External ventricular drains (EVDs) are crucial for treating neurocritically ill patients but are complicated by feared EVD-associated infections (EVDIs) in up to 35% of all inserted drains, contributing significantly to morbidity, mortality and account for a significant proportion of intensive care unit (ICU) antibiotic use. However, the lack of a universal definition for EVDIs leads to inconsistent diagnostic criteria across studies, with a concern of substantial overtreatment with broad-spectrum antibiotics.

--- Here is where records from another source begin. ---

(* ===== verification/Signal.v ===== *)
(** The signal half of trap.c: which signals are pending and unblocked, the
    kernel's own handlers, and [check_kernel_sigs], which every return to user
    space runs (trapasm.S). *)
From S2P Require Import Prelude Monad Mem Mmu Cstring Kalloc Vm Hw Uvm FileIface Proc.

Section Signals.
Context {F : Type} `{FileOps F}.
Abbreviation K := (M (kst F)).
(** Linker symbols: the kernel's data and the two ends of the code that
    trapasm.S keeps for injection into user stacks. *)
Variables kdata call_sigret_syscall end_sigret_syscall : Z.

Definition hasSignal (p : proc) (signum : Z) : bool := 0 <? Z.land (pending p) (bit signum).

Definition isBlocked (me : option nat) (signum : Z) : K bool :=
  match me with
  | Some cur =>
      let* p := gets (pget cur) in
      ret (negb (0 <? Z.land (mask p) (bit signum)))
  | None => ret true
  end.

Definition cancelSignal (p : nat) (signum : Z) : K unit :=
  when ((0 <=? signum) && (signum <=? 31))
    (pmod p (fun q => set_pending (Z.lxor (pending q) (bit signum)) q)).

(** [fuel] bounds the number of times the stopped process is scheduled. *)
Fixpoint handle_SIGSTOP (fuel : nat) (curproc : nat) : K unit :=
  match fuel with
  | O => fun _ _ => OutOfFuel
  | S n =>
      let* p := gets (pget curproc) in
      if negb (hasSignal p SIGCONT) && negb (hasSignal p SIGKILL)
      then yield curproc ;;; handle_SIGSTOP n curproc
      else ret tt
  end.

Definition handle_SIGKILL (curproc : nat) : K unit :=
  pmod curproc (set_killed 1) ;;;
  let* p := gets (pget curproc) in
  when (bool_decide (state p = SLEEPING)) (pmod curproc (set_state RUNNABLE)).

Definition handle_SIGCONT (curproc : nat) : K unit :=
  let* p := gets (pget curproc) in
  when (hasSignal p SIGSTOP) (cancelSignal curproc SIGSTOP) ;;;
  cancelSignal curproc SIGCONT.

(** [handlers[i]] of the process. *)
Definition handler (p : proc) (i : Z) : Z := aget 0 (handlers p) i.

(** A store to a user address. *)
Definition ustore (va w : Z) : K unit :=
  fun c k =>
    match vst32 kdata (k_mem (ks_km k)) (h_cr3 (ks_hw k)) va w with
    | Some m => Ret tt c (set_km (set_mem (fun _ => m) (ks_km k)) k)
    | None => Panic "trap"
    end.

(** Deliver signal [i] to its user handler: save the trap frame, push the
    sigret code, the signal number and the return address, and point eip at
    the handler. *)
Definition deliver (cur : nat) (i : Z) : K unit :=
  let* p := gets (pget cur) in
  let t := tf p in
  kmemmove kdata (trap_backup p) t TF_SIZE ;;;
  let handler_pointer := handler p i in
  let sigret_size := u32 (end_sigret_syscall - call_sigret_syscall) in
  let* esp := kload (t + TF_ESP) in
  kstore (t + TF_ESP) (u32 (esp - sigret_size)) ;;;
  let* injected_pointer := kload (t + TF_ESP) in
  let* esp := kload (t + TF_ESP) in
  kmemmove kdata esp call_sigret_syscall sigret_size ;;;
  let* esp := kload (t + TF_ESP) in
  kstore (t + TF_ESP) (u32 (esp - 4)) ;;;
  let* esp := kload (t + TF_ESP) in
  ustore esp i ;;;
  kstore (t + TF_EIP) handler_pointer ;;;
  let* esp := kload (t + TF_ESP) in
  kstore (t + TF_ESP) (u32 (esp - 4)) ;;;
  let* esp := kload (t + TF_ESP) in
  ustore esp injected_pointer ;;;
  cancelSignal cur i.

(** The first [switch]: signals that take the kernel's default handling. *)
Definition default_handling (fuel cur : nat) (i : Z) : K unit :=
  let* p := gets (pget cur) in
  let h := handler p i in
  if i =? SIGKILL then when ((h =? SIG_DFL) || (h =? SIGKILL)) (handle_SIGKILL cur)
  else if i =? SIGCONT then when ((h =? SIG_DFL) || (h =? SIGCONT)) (handle_SIGCONT cur)
  else if i =? SIGSTOP then when ((h =? SIG_DFL) || (h =? SIGSTOP)) (handle_SIGSTOP fuel cur)
  else when (h =? SIG_DFL) (handle_SIGKILL cur).

(** The code after it; [true] when the function returns. *)
Definition custom_handling (fuel cur : nat) (i : Z) : K bool :=
  let* p := gets (pget cur) in
  let h := handler p i in
  if h =? SIG_IGN then cancelSignal cur i ;;; ret false
  else if negb (h =? SIG_DFL) then
    if h =? SIGKILL then handle_SIGKILL cur ;;; ret false
    else if h =? SIGCONT then handle_SIGCONT cur ;;; ret false
    else if h =? SIGSTOP then handle_SIGSTOP fuel cur ;;; ret false
    else deliver cur i ;;; ret true
  else ret false.

(** One iteration of the loop over the signals. *)
Definition check_one (fuel cur : nat) (i : Z) : K (option unit) :=
  let* p := gets (pget cur) in
  let* b := isBlocked (Some cur) i in
  if negb (hasSignal p i && negb b) then ret None
  else
    pmod cur (fun q => set_mask_backup (mask q) q) ;;;
    pmod cur (set_mask 0) ;;;
    default_handling fuel cur i ;;;
    let* done := custom_handling fuel cur i in
    if done : bool then ret (Some tt)
    else pmod cur (fun q => set_mask (mask_backup q) q) ;;; ret None.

This study aimed to evaluate if current EVDI surveillance parameters can be optimized to better distinguish true from suspected EVDI.

METHODS

We conducted a retrospective cohort study at the Karolinska University Hospital ICU, including all patients treated with EVDs between 2006 and 2023, excluding patients with primary central nervous system (CNS) infections. EVDI surveillance included biweekly sampling and cultures from cerebrospinal fluid (CSF). Patients were categorized as no infection (NI), suspected infection (SI), or verified infection (VI) based on culture results and treatment status. We employed classification and regression analyses to identify predictors of VI.

RESULTS

Among 1,828 patients with EVDs, 29.8% were initiated on antibiotic treatment due to suspected infection and 4.1% were found to have culture confirmed infections. The main finding is that current accepted diagnostic parameters cannot distinguish aseptic inflammation from true EVDI. In multivariable logistic analysis the best models exhibited low accuracy, with a pseudo- of only 0.06. CSF lactate was the most important metric in a univariable setting, however with a cut-off of 8.9 mmol/L it showed low discrimintive ability and limited clinical utility.

CONCLUSIONS

In this study we evaluate current accepted EVDI surveillance methods in, to our knowledge, the largest cohort of paired samples to date. We find that current surveillance parameters cannot distinguish aseptic CNS inflammation from true EVDIs in an ICU setting. This contributes to a significant antibiotic overtreatment, with 25% of our entire cohort being unnecessarily initiated on broad-spectrum antibiotics, a number we expect can be generalized. We identify a large clinical problem with consequences on both a individual and population level, and recommend that future research focus on evaluating new techniques, such as fast bedside sequencing methods.